The current study was designed to determine how three rates of rhythmic sound (i.e., slow, medium, or fast) and white noise (i.e., static) would affect counting of objects that are placed in near or far proximity for both symmetrical and asymmetrical arrangements. Previous research has independently studied both proximity (Kowler & Steinman, 1977) and arrangement (Noro, 1980) but not the possible interactions obtained between the two types of configurations. Further, no known previous research has investigated cross-modal influences on counting tasks.

Based on the assumption that a certain internal rhythm is inherent in the serial counting process, I expected more interference by rhythmic auditory sounds when compared to the interference created bywhite noise distraction. Furthermore, the rhythm rate was expected to interact with proximity and arrangement due to the incongruity between internal counting speed (determined by spatial arrangement and proximity) and the external influence on counting speed (provided by the sound rates). Specifically, the external rhythm was expected to create interference when display arrangements predisposed an opposing internal counting rhythm. For example, a slow rhythmic sound was expected to increase response times for counting when dots were placed close together (for which eye movements were expected to occurmore rapidly). Conversely, the fast rhythmic sound was expected to decrease response times for close dots, but cause increased response times when dots were far apart due to the interference between the expected slow eye movements with the fast rhythm.

Finally, attention to the auditory stimulus was systematically manipulated in order to determine if attending to the auditory stimulus might increase the cross modal interference effects. In the attention conditions, possible interference was created by the necessity of simultaneously performing two tasks using different sense modalities. When attention to the auditory stimuli was not explicitly instructed, interference effects were expected to decrease due to the ability to selectively attend to visual information (i.e., participants might be able to "tune out" the auditory stimulus).




One hundred and two participants were tested in this study. Participants were obtained through sign-up sheets in the Psychology department and received course credit for participating. Each participant gave informed consent, and each was given debriefing forms upon completion of the session.

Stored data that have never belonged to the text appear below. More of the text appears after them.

(** C2: a call of [handleSend] while a Run is in progress returns at once:
    it reaches no [await], makes no state update at all (so no step is reset
    and no Entry is appended), and leaves [steps], [messages] and
    [isProcessing] as they were; as an event of the system it changes
    neither the state nor the pending timers. *)
Theorem handleSend_busy_noop (clk : Clock) (s : Sys) :
  isProcessing (world s) = true ->
  let r := exec handleSend clk 0 (world s) in
  outcome r = Finished tt /\
  trace r = [] /\
  steps (final r) = steps (world s) /\
  messages (final r) = messages (world s) /\
  isProcessing (final r) = true /\
  step s (Send clk) = ([], s).
Proof.
  intros H r. subst r.
  assert (E : exec handleSend clk 0 (world s) = mkResult [] (world s) (Finished tt)).
  { apply exec_handleSend_rejected. rewrite H. apply orb_true_r. }
  unfold step, settle. rewrite E. simpl.
  repeat split; try assumption. destruct s; reflexivity.
Qed.

Lemma handleSend_busy_noop_witness :
  isProcessing (world todoRunning) = true /\
  step todoRunning (Send (sameMs 500)) = ([], todoRunning).
Proof.
  split; [reflexivity|].
  exact (proj2 (proj2 (proj2 (proj2 (proj2
    (handleSend_busy_noop (sameMs 500) todoRunning eq_refl)))))).
Defined.

(** C10: a call of [handleSend] with an empty or white-space-only input
    does nothing: no update is made, the state is returned as it was (no
    user Entry, no step touched, [isProcessing] unchanged, hence still
    [false] when it was) and no timer is armed. *)
Theorem handleSend_blank_noop (clk : Clock) (s : Sys) :
  blank (input (world s)) = true ->
  let r := exec handleSend clk 0 (world s) in
  outcome r = Finished tt /\
  trace r = [] /\
  final r = world s /\
  (isProcessing (world s) = false -> isProcessing (final r) = false) /\
  step s (Send clk) = ([], s).
Proof.
  intros H r. subst r.
  assert (E : exec handleSend clk 0 (world s) = mkResult [] (world s) (Finished tt)).
  { apply exec_handleSend_rejected. rewrite H. reflexivity. }
  unfold step, settle. rewrite E. simpl.
  repeat split; try assumption. 
  - intros H0; exact H0.
  - destruct s; reflexivity.
Qed.
(** [(float)n] is exact below [2^24]. *)
Lemma rounded_small (n : Z) : Z.abs n < 2 ^ 24 -> rounded n = inject_Z n.
Proof.
  intros Hn. unfold rounded, F32.of_int, binary_normalize, F32.prec, F32.emax.
  destruct n as [| p | p]; [reflexivity | |].
  - destruct (binary_round_small false p) as (m & e & -> & _ & He & Hm);
      [lia |].
    apply value_small; [exact He | exact Hm].
  - destruct (binary_round_small true p) as (m & e & -> & _ & He & Hm);
      [lia |].
    apply value_small; [exact He | lia].
Qed.

Lemma of_int_finite (n : Z) :
  n <> 0 -> Z.abs n < 2 ^ 24 ->
  exists s m e,
    F32.of_int n = S754_finite s m e /\ bounded 24 128 m e = true.
Proof.
  intros Hz Hn. unfold F32.of_int, binary_normalize, F32.prec, F32.emax.
  destruct n as [| p | p]; [contradiction | |].
  - destruct (binary_round_small false p) as (m & e & -> & Hb & _); [lia |].
    exists false, m, e. split; [reflexivity | exact Hb].
  - destruct (binary_round_small true p) as (m & e & -> & Hb & _); [lia |].
    exists true, m, e. split; [reflexivity | exact Hb].
Qed.

(** ** Measuring the empty string *)

Lemma MeasureTextEx_empty (font : Single.Font) (rest : list byte)
      (fontSize spacing : F32.t) :
  Single.MeasureTextEx font (x00 :: rest) fontSize spacing
  = Some {| Single.Vector2.x :=
              F32.add (F32.mul (F32.of_int 0) (Single.scale font fontSize))
                      (F32.mul (F32.of_int (-1)) spacing);
            Single.Vector2.y :=
              F32.mul (F32.of_int (Single.baseSize font))
                      (Single.scale font fontSize) |}.
Proof. reflexivity. Qed.

(** C10. For every Font Object, target pixel size and spacing,
    MeasureTextEx applied to the empty string returns the width
    [0*scaleFactor + (-1)*spacing] and the height [baseSize*scaleFactor],
    with [scaleFactor = fontSize/baseSize] and each operation rounded to
    single precision.  The width is exactly minus the spacing whenever the
    scale factor is finite (a zero of either sign when the spacing is
    zero).  The height is the target pixel size only as far as the rounding
    of the quotient and of the product allows; it is exactly the target
    pixel size when that is the base size of the font (not zero and below
    2^24). *)
Theorem C10_measure_empty (font : Single.Font) (rest : list byte)
        (fontSize spacing : F32.t) :
  exists v,
    Single.MeasureTextEx font (x00 :: rest) fontSize spacing = Some v
    /\ Single.Vector2.x v
       = F32.add (F32.mul (F32.of_int 0) (Single.scale font fontSize))
                 (F32.mul (F32.of_int (-1)) spacing)
    /\ Single.Vector2.y v
       = F32.mul (F32.of_int (Single.baseSize font))
                 (F32.div fontSize (F32.of_int (Single.baseSize font)))
    /\ (F32.is_finite (Single.scale font fontSize) = true ->
        representable spacing ->
        Single.Vector2.x v = F32.opp spacing
        \/ exists s s', spacing = S754_zero s
                        /\ Single.Vector2.x v = S754_zero s')
    /\ (Single.baseSize font <> 0 -> Z.abs (Single.baseSize font) < 2 ^ 24 ->
        fontSize = F32.of_int (Single.baseSize font) ->
        Single.Vector2.y v = fontSize).
Proof.
  eexists. split; [apply MeasureTextEx_empty |].
  cbn [Single.Vector2.x Single.Vector2.y].
  split; [reflexivity | split; [reflexivity | split]].
  - intros Hfin Hrep. rewrite (mul_minus_one spacing Hrep).
    change (F32.of_int 0) with (S754_zero false).
    destruct (Single.scale font fontSize) as [s1 | s1 | | s1 m1 e1];
      try discriminate Hfin;
      destruct spacing as [s | s | | s m e]; cbn;
      try (left; reflexivity);
      right; exists s; destruct s, s1; cbn; eexists; split; reflexivity.
  - intros Hbase Hsmall ->. unfold Single.scale.
    destruct (of_int_finite _ Hbase Hsmall) as (s & m & e & -> & Hb).
    rewrite div_self. apply (mul_one s m e Hb).
Qed.
Lemma syncUsers_then_ordered (c : nat) (tok : token) (st : state) :
  GET_token (FromSyncUsers c) ∈ issued st ∨ both_settled c st →
  ordered st (syncUsers_then c tok st).
Proof.
  intros Hc.
  destruct (Effects.syncUsers_then_compares c tok st)
    as (_ & Hd & Hl & _ & Hs & (ops & [Hi _] & Hops)).
  assert (GET_token (FromSyncUsers c) ∈ issued st
          ∨ both_settled c (syncUsers_then c tok st)) as Hc'.
  { destruct Hc as [?|?]; [by left|right]. by apply (both_settled_same c st). }
  split.
  - intros c'. rewrite Hi. intros [H|H]%elem_of_app; [by left|].
    rewrite Forall_forall in Hops.
    destruct (Hops _ H) as [[= ->]|(b & u & s & [=])]. done.
  - intros c' v H. destruct Hs as [Hs|Hs]; rewrite Hs in H; [by left|].
    destruct (decide (c' = c)) as [->|Hne].
    + destruct (syncUsers_then_synced c tok st) as [Hs'|HL].
      * left. by rewrite <- Hs', Hs.
      * right. by rewrite Hl.
    + left. by rewrite list_lookup_alter_ne in H.
Qed.

Lemma on_token_ordered (k : caller) (p : promise token reason) (st : state) :
  (∀ c, k = FromSyncUsers c →
        GET_token (FromSyncUsers c) ∈ issued st ∨ both_settled c st) →
  ordered st (on_token k p st).
Proof.
  intros Hk. destruct p as [|tok|e]; simpl.
  - apply ordered_refl.
  - destruct k as [c|c].
    + apply (ordered_started _ _ [GET_users c (access_token tok)]); try done.
      intros c' [=]%list_elem_of_singleton.
    + apply syncUsers_then_ordered. by apply Hk.
  - by apply ordered_same.
Qed.

Lemma syncUsers_ordered (c : nat) (now : Z) (st : state) :
  both_settled c st → ordered st (syncUsers c now st).
Proof.
  intros Hc. unfold syncUsers.
  set (st1 := log (Say "Determining new users...") st).
  pose proof (getToken_ordered (FromSyncUsers c) now st1) as G.
  pose proof (Isolation.getToken_follows (FromSyncUsers c) now st1) as F.
  destruct (getToken _ _ _) as [st' p]. simpl in G, F.
  assert (both_settled c st1) as Hc1 by done.
  apply (ordered_trans _ st'); [|apply Isolation.on_token_follows|].
  - apply (ordered_trans _ st1); [by apply ordered_same|done|].
    apply G. by intros c' [= <-].
  - apply on_token_ordered. intros c' [= <-]. right.
    by apply (both_settled_follows c st1).
Qed.

Lemma all_ordered (c : nat) (now : Z) (st : state) : ordered st (all c now st).
Proof.
  unfold all. destruct (usersDB st !! c) as [p|] eqn:Ed; [|apply ordered_refl].
  destruct (usersLDAP st !! c) as [q|] eqn:El; [|apply ordered_refl].
  destruct (settled p && settled q) eqn:E; [|apply ordered_refl].
  apply andb_true_iff in E as [Ep Eq].
  apply syncUsers_ordered. split.
  - exists p. split; [done|]. by intros ->.
  - exists q. split; [done|]. by intros ->.
Qed.

Lemma settle_usersDB_ordered (c : nat) (p : promise object reason)
    (now : Z) (st : state) :
  ordered st (settle_usersDB c p now st).
Proof.
  unfold settle_usersDB.
  destruct (usersDB st !! c) as [[| |]|] eqn:E; try apply ordered_refl.
  eapply ordered_trans; [|apply Isolation.all_follows|apply all_ordered].
  destruct p; by apply ordered_same.
Qed.
(** C4.  On a reader whose table is not built yet, with the feature
    bitmap [bitmap] in the header and the descriptors [table] stored
    from byte offset [data.offset + data.size] on, one per set bit,
    [FeatureSectionDescriptors] returns (and stores in the reader) a map
    whose keys are exactly the ids [byte * 8 + bit] of the set bits, the
    [n]-th id in increasing order being mapped to the [n]-th descriptor;
    a second call returns the same map. *)
Theorem FeatureSectionDescriptors_positional (m : mapping)
    (r : RecordFileReader) (bitmap : list Z) (data : SectionDesc)
    (table : list SectionDesc) :
  feature_sections_ r = ∅ ->
  length bitmap = sizeof_FileHeader_features ->
  8 * Z.of_nat sizeof_FileHeader_features <= 2 ^ 31 ->
  (forall (i : nat) (b : Z), bitmap !! i = Some b ->
     header_features m FileHeader (Z.of_nat i) = Ret b) ->
  header_data m FileHeader = Ret data ->
  length table = length (feature_ids bitmap) ->
  (forall (n : nat) (d : SectionDesc), table !! n = Some d ->
     read_SectionDesc m
       (wrap64 (offset data + size data) + 16 * Z.of_nat n) = Ret d) ->
  exists mp,
    FeatureSectionDescriptors m r = Ret (mp, set_feature_sections r mp) /\
    (forall (k : Z) (d : SectionDesc),
       mp !! k = Some d <->
       exists n : nat, feature_ids bitmap !! n = Some k /\
                       table !! n = Some d) /\
    (forall k : Z, is_Some (mp !! k) <-> k ∈ feature_ids bitmap) /\
    (forall k : Z, k ∈ feature_ids bitmap <->
       0 <= k < 8 * Z.of_nat (length bitmap) /\ bit_set bitmap k = true) /\
    FeatureSectionDescriptors m (set_feature_sections r mp)
      = Ret (mp, set_feature_sections r mp).
Proof.
  intros Hempty Hlen Hmax Hbits Hdata Htab Hread.
  assert (Hscan : scan_features m FileHeader 0 sizeof_FileHeader_features
                  = Ret (feature_ids bitmap)).
  { rewrite <- Hlen. apply scan_features_feature_ids; [lia|exact Hbits]. }
  destruct (insert_sections_lookup m (feature_ids bitmap)
              (wrap64 (offset data + size data)) ∅ table Htab Hread)
    as (mp & Hmp & Hlook).
  { apply NoDup_filter, NoDup_seqZ. }
  { intros k _. apply lookup_empty. }
  assert (Hrun : forall r0, feature_sections_ r0 = ∅ ->
            FeatureSectionDescriptors m r0
              = Ret (mp, set_feature_sections r0 mp)).
  { intros r0 Hr0. unfold FeatureSectionDescriptors.
    rewrite decide_True by exact Hr0.
    rewrite Hscan. simpl. rewrite Hdata. simpl. rewrite Hr0, Hmp.
    reflexivity. }
  assert (Hlook' : forall k d, mp !! k = Some d <->
            exists n : nat, feature_ids bitmap !! n = Some k /\
                            table !! n = Some d).
  { intros k d. rewrite Hlook, lookup_empty. split.
    - intros [?|?]; [discriminate|assumption].
    - auto. }
  exists mp. split; [apply Hrun, Hempty|]. split; [exact Hlook'|].
  split; [|split].
  - intros k. split.
    + intros [d Hd]. apply Hlook' in Hd as (n & Hn & _).
      apply list_elem_of_lookup. eauto.
    + intros Hk. apply list_elem_of_lookup in Hk as [n Hn].
      destruct (lookup_lt_is_Some_2 table n) as [d Hd].
      { rewrite Htab. eapply lookup_lt_Some, Hn. }
      exists d. apply Hlook'. eauto.
  - intros k. unfold feature_ids.
    rewrite list_elem_of_filter, elem_of_seqZ. split; intros; lia || tauto.
  - destruct (decide (mp = ∅)) as [Hmpe|Hne].
    + rewrite (Hrun (set_feature_sections r mp)) by exact Hmpe.
      reflexivity.
    + unfold FeatureSectionDescriptors.
      rewrite decide_False by exact Hne. reflexivity.
Qed.
End FeatureSectionFacts.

This study was a 4 sound rate (white, fast, medium, slow) x 2 attention instructions (attend, no attend) x 2 proximity (near, far) x 2 arrangement (symmetrical, asymmetrical) mixed factorial design. The within variables were proximity and arrangement, so that all participants were tested using both the near and far proximities in both the random and symmetrical arrangements.

The between variables were sound rate and instructions. Thus, each participant was tested with only one type of auditory stimulus, and the two groups for each type of auditory stimulus received different sets of instruction regarding attention to the auditory stimuli. Half of the participants in each sound condition were not given specific instructions regarding the sound, and the other half were told to attend to the sound by listening for changes in volume or rhythm during the session. No actual sound changes occurred for any of the groups.

The display order for each participant was randomized by the presentation software (BC Powerlab for Macintosh). In addition, specific key press instructions were used to counterbalance for handedness. Half the participants in each group were instructed to press the P button when they counted 13 dots and the Q button when they counted 15 dots. The other participants were instructed to do the opposite by pressing P for 15 and Q for 13.

Apparatus and Stimulus

The displays consisted of either 13 or 15 black dots that were vertical ovals with an approximate length of 1.27 cm. Quantities of 13 and 15 were chosen to prevent subitizing (which occurs whenc ounting quantities of seven or lower). All displays were created using the drawing function in BC Powerlab software for Macintosh.

The dot proximity (edge-to-edge) was either "near" (1.27 cm) or"far" (5.08 cm), and dots were displayed in both asymmetrical and symmetrical arrangements. The dots were placed on a white background that covered the entire viewing area on an Apple Color Plus 14"monitor. Figure 1 shows samples of experimental displays in the near and far proximities, the asymmetrical and symmetrical arrangements, and the 13 and 15 dot configurations. For each of the four combinations of proximity and arrangement, there were 10 trials for both the 13- and 15-dot displays. There were also 3 practice trials, for a total of 83 trials per participant.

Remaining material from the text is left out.